La jeune femme a partagé son expérience avec le média The Huffington Post, où elle a expliqué qu'elle est arrivée dans le pays et exerce grâce à un visa PAC.
Selon ce qu'il raconte, l'une des idées qui revient le plus souvent dans sa routine est la différence entre une résidence et un hôpital.
«Souvent, ce qui n'est pas compris... c'est que c'est une maison», affirme-t-il, ajoutant qu'il y a «un médecin pour une journée entière», ce qui signifie qu'on «peut faire ce qu'on peut faire dans une maison» ; si le cas dépasse ces possibilités, il est transféré dans un établissement hospitalier.
Malia décrit que ses matinées se déroulent généralement avec un calme relatif, mais que le travail change lorsque surgit une urgence : « Ce n'est pas toujours une consultation tranquille... Parfois, il y a des urgences qui... ne peuvent pas attendre la longue file d'attente », explique-t-elle.
La médecin reconnaît qu'au début, elle a ressenti de la peur car elle n'avait jamais travaillé avec ce type de patients : « Au début, j'avais un peu peur parce qu'auparavant, je n'avais jamais travaillé avec cette population », raconte-t-elle.
Avec le passage des mois, il dit qu'il s'occupe de nombreux résidents, qu'il voit fréquemment. Dans son bilan personnel, il souligne le lien qui se crée par le contact quotidien : « On s'attache beaucoup à eux, on les voit tous les jours, ce n'est pas comme quand on est dans une consultation. »

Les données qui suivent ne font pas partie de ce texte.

(* ===== verification/UmallocProps.v ===== *)
(** * What the user-level allocator keeps

    The free blocks form a ring in the order of their addresses, no two of
    them adjacent; together with the blocks in use they tile the heap. *)

From Stdlib Require Import Sorted.
From S2P Require Import Prelude Mmu Umalloc.

(** A block: the address of its header and its size in headers. *)
Notation blk := (Z * Z)%type.

Definition hd_addr (l : list blk) (last : Z) : Z := match l with (a, _) :: _ => a | [] => last end.

(** The blocks [l] are linked, the last one to [last]. *)
Fixpoint seg (m : gmap Z hdr) (l : list blk) (last : Z) : Prop :=
  match l with
  | [] => True
  | (a, z) :: r => m !! a = Some (Hdr (hd_addr r last) z) /\ seg m r last
  end.

Definition ring (m : gmap Z hdr) (l : list blk) : Prop := seg m l (hd_addr l 0).

(** [y] lies behind [x] and does not touch it. *)
Definition apart (x y : blk) : Prop := x.1 + HEADER * x.2 < y.1.

Definition within (b : blk) (x : Z) : Prop := b.1 <= x < b.1 + HEADER * b.2.

Definition in_free (l : list blk) (x : Z) : Prop := exists b, b ∈ l /\ within b x.
Definition in_live (live : gmap Z Z) (x : Z) : Prop := exists a z, live !! a = Some z /\ within (a, z) x.

(** ** Lists of blocks *)

Lemma hd_addr_app l l' last : hd_addr (l ++ l') last = hd_addr l (hd_addr l' last).
Proof. by destruct l as [|[a z] l]. Qed.

Lemma seg_app m l l' last : seg m (l ++ l') last <-> seg m l (hd_addr l' last) /\ seg m l' last.
Proof. induction l as [|[a z] l IH]; simpl; [tauto|]. rewrite IH, hd_addr_app. tauto. Qed.

Lemma seg_insert m l last a h : a ∉ l.*1 -> seg m l last -> seg (<[a := h]> m) l last.
Proof.
  induction l as [|[b z] l IH]; simpl; [done|]. intros Hn [H1 H2]. split; [|apply IH; [set_solver|done]].
  rewrite lookup_insert_ne; [done|]. set_solver.
Qed.

Lemma ring_rotate m l l' : l <> [] -> l' <> [] -> ring m (l ++ l') -> ring m (l' ++ l).
Proof.
  intros H1 H2. unfold ring. rewrite !seg_app, !hd_addr_app. destruct l as [|[a z] l], l' as [|[b y] l']; try done. simpl. tauto.
Qed.

Lemma ss_app (l l' : list blk) : StronglySorted apart (l ++ l') <-> StronglySorted apart l /\ StronglySorted apart l' /\ forall x y, x ∈ l -> y ∈ l' -> apart x y.
Proof.
  induction l as [|x l IH]; simpl.
  - split; [|by intros (_ & ? & _)]. intros H. split; [constructor|]. split; [done|]. intros x y Hx. by apply elem_of_nil in Hx.
  - split.
    + intros H. apply StronglySorted_inv in H as [H Hf]. apply IH in H as (H1 & H2 & H3). rewrite Forall_app in Hf. destruct Hf as [Hf1 Hf2].
      split; [by constructor|]. split; [done|]. intros y w Hy Hw. apply elem_of_cons in Hy as [->|Hy]; [|by apply H3]. rewrite Forall_forall in Hf2. by apply Hf2.
    + intros (H1 & H2 & H3). apply StronglySorted_inv in H1 as [H1 Hf]. constructor; [apply IH; split; [done|]; split; [done|]; set_solver|].
      apply Forall_app. split; [done|]. apply Forall_forall. intros w Hw. apply H3; [left|done].
Qed.

Lemma in_free_app l l' x : in_free (l ++ l') x <-> in_free l x \/ in_free l' x.
Proof. unfold in_free. split; [intros (b & Hb & H); apply elem_of_app in Hb as [?|?]; eauto|]. intros [(b & ? & ?)|(b & ? & ?)]; exists b; (split; [apply elem_of_app; auto|done]). Qed.

Lemma in_free_cons b l x : in_free (b :: l) x <-> within b x \/ in_free l x.
Proof. unfold in_free. split; [intros (c & Hc & H); apply elem_of_cons in Hc as [->|?]; eauto|]. intros [?|(c & ? & ?)]; [exists b|exists c]; (split; [apply elem_of_cons; auto|done]). Qed.

Lemma in_live_delete live a z x : live !! a = Some z -> (forall b y, live !! b = Some y -> b <> a -> a + HEADER * z <= b \/ b + HEADER * y <= a) ->
  in_live (delete a live) x <-> in_live live x /\ ~ within (a, z) x.
Proof.
  intros Ha Hd. split.
  - intros (b & y & Hb & Hw). apply lookup_delete_Some in Hb as [Hne Hb]. split; [by exists b, y|]. unfold within in *. simpl in *. destruct (Hd b y Hb); [done|lia..].
  - intros [(b & y & Hb & Hw) Hn]. exists b, y. split; [|done]. destruct (decide (b = a)) as [->|Hne]; [naive_solver|by rewrite lookup_delete_ne].
Qed.

Lemma in_live_insert live a z x : live !! a = None -> in_live (<[a := z]> live) x <-> within (a, z) x \/ in_live live x.
Proof.
  intros Ha. split.
  - intros (b & y & Hb & Hw). apply lookup_insert_Some in Hb as [[<- <-]|[Hne Hb]]; [by left|right; by exists b, y].
  - intros [Hw|(b & y & Hb & Hw)]; [exists a, z; by rewrite lookup_insert_eq|]. exists b, y. split; [|done]. rewrite lookup_insert_ne; [done|]. congruence.
Qed.

Section heap.

Context (base lo : Z) (can : nat -> bool).
Context (Hbase : 0 < base) (Hlo : base + HEADER <= lo).

Notation mapped := (mapped base lo).
Notation load := (load base lo).
Notation store_ptr := (store_ptr base lo).
Notation store_size := (store_size base lo).
Notation free_loop := (free_loop base lo).
Notation free := (free base lo).

(** ** The invariant *)

(** The free blocks [fl] and the blocks in use [live], headers included. *)
Record heap (s : ust) (fl : list blk) (live : gmap Z Z) : Prop := {
  h_ring : ring (cells s) ((base, 0) :: fl);
  h_sorted : StronglySorted apart ((base, 0) :: fl);
  h_pos : Forall (fun b => 0 < b.2) fl;
  h_freep : freep s ∈ ((base, 0) :: fl).*1;
  h_live : forall a z, live !! a = Some z -> 0 < z /\ exists h, cells s !! a = Some h /\ size h = z;
  h_cover : forall x, lo <= x < brk s <-> in_free fl x \/ in_live live x;
  h_excl : forall x, in_free fl x -> in_live live x -> False;
  h_disj : forall a z b y, live !! a = Some z -> live !! b = Some y -> b <> a -> a + HEADER * z <= b \/ b + HEADER * y <= a;
  h_brk : lo <= brk s < KERNBASE;
}.

Ltac u := unfold within, apart, HEADER, KERNBASE in *; simpl fst in *; simpl snd in *.

Lemma free_bounds s fl live a z : heap s fl live -> (a, z) ∈ fl -> 0 < z /\ lo <= a /\ a + HEADER * z <= brk s.
Proof.
  intros H Hin. pose proof (proj1 (Forall_forall _ _) (h_pos _ _ _ H) _ Hin) as Hz. simpl in Hz.
  assert (H1 : lo <= a < brk s). { apply (h_cover _ _ _ H). left. exists (a, z). split; [done|]. u. lia. }
  assert (H2 : lo <= a + HEADER * z - 1 < brk s). { apply (h_cover _ _ _ H). left. exists (a, z). split; [done|]. u. lia. }
  lia.
Qed.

L'impact émotionnel : “il pourrait y avoir une fatalité”
Parmi les aspects les plus difficiles de son travail, Malia évoque la charge émotionnelle associée à la vieillesse et à la mort : elle trouve difficile de "savoir qu'il reste moins d'années de vie à ses patients" et admet que penser qu'"à un moment donné, une tragédie peut se produire" la rend triste, bien qu'elle comprenne que c'est une partie de la profession et qu'avec le temps, on apprend à le gérer et à "normaliser" cette réalité.
La jeune femme ajoute qu'à la fin de sa journée, elle rentre chez elle et que sa routine comprend une heure de trajet aller et une heure de retour en transport en commun entre son domicile et son lieu de travail.
Malgré les exigences, Malia met en avant le positif : elle assure que ce qui l'encourage le plus, c'est « l'affection que je reçois chaque jour de mes patients », se sentir « très aimée » et les échanges quotidiens avec des personnalités diverses, des résidents « grognons » à d'autres très indépendants.
Il commente également qu'il trouve frappant qu'on l'appelle "metge" (médecin en valencien), quelque chose qu'il décrit comme sa "meilleure médecine".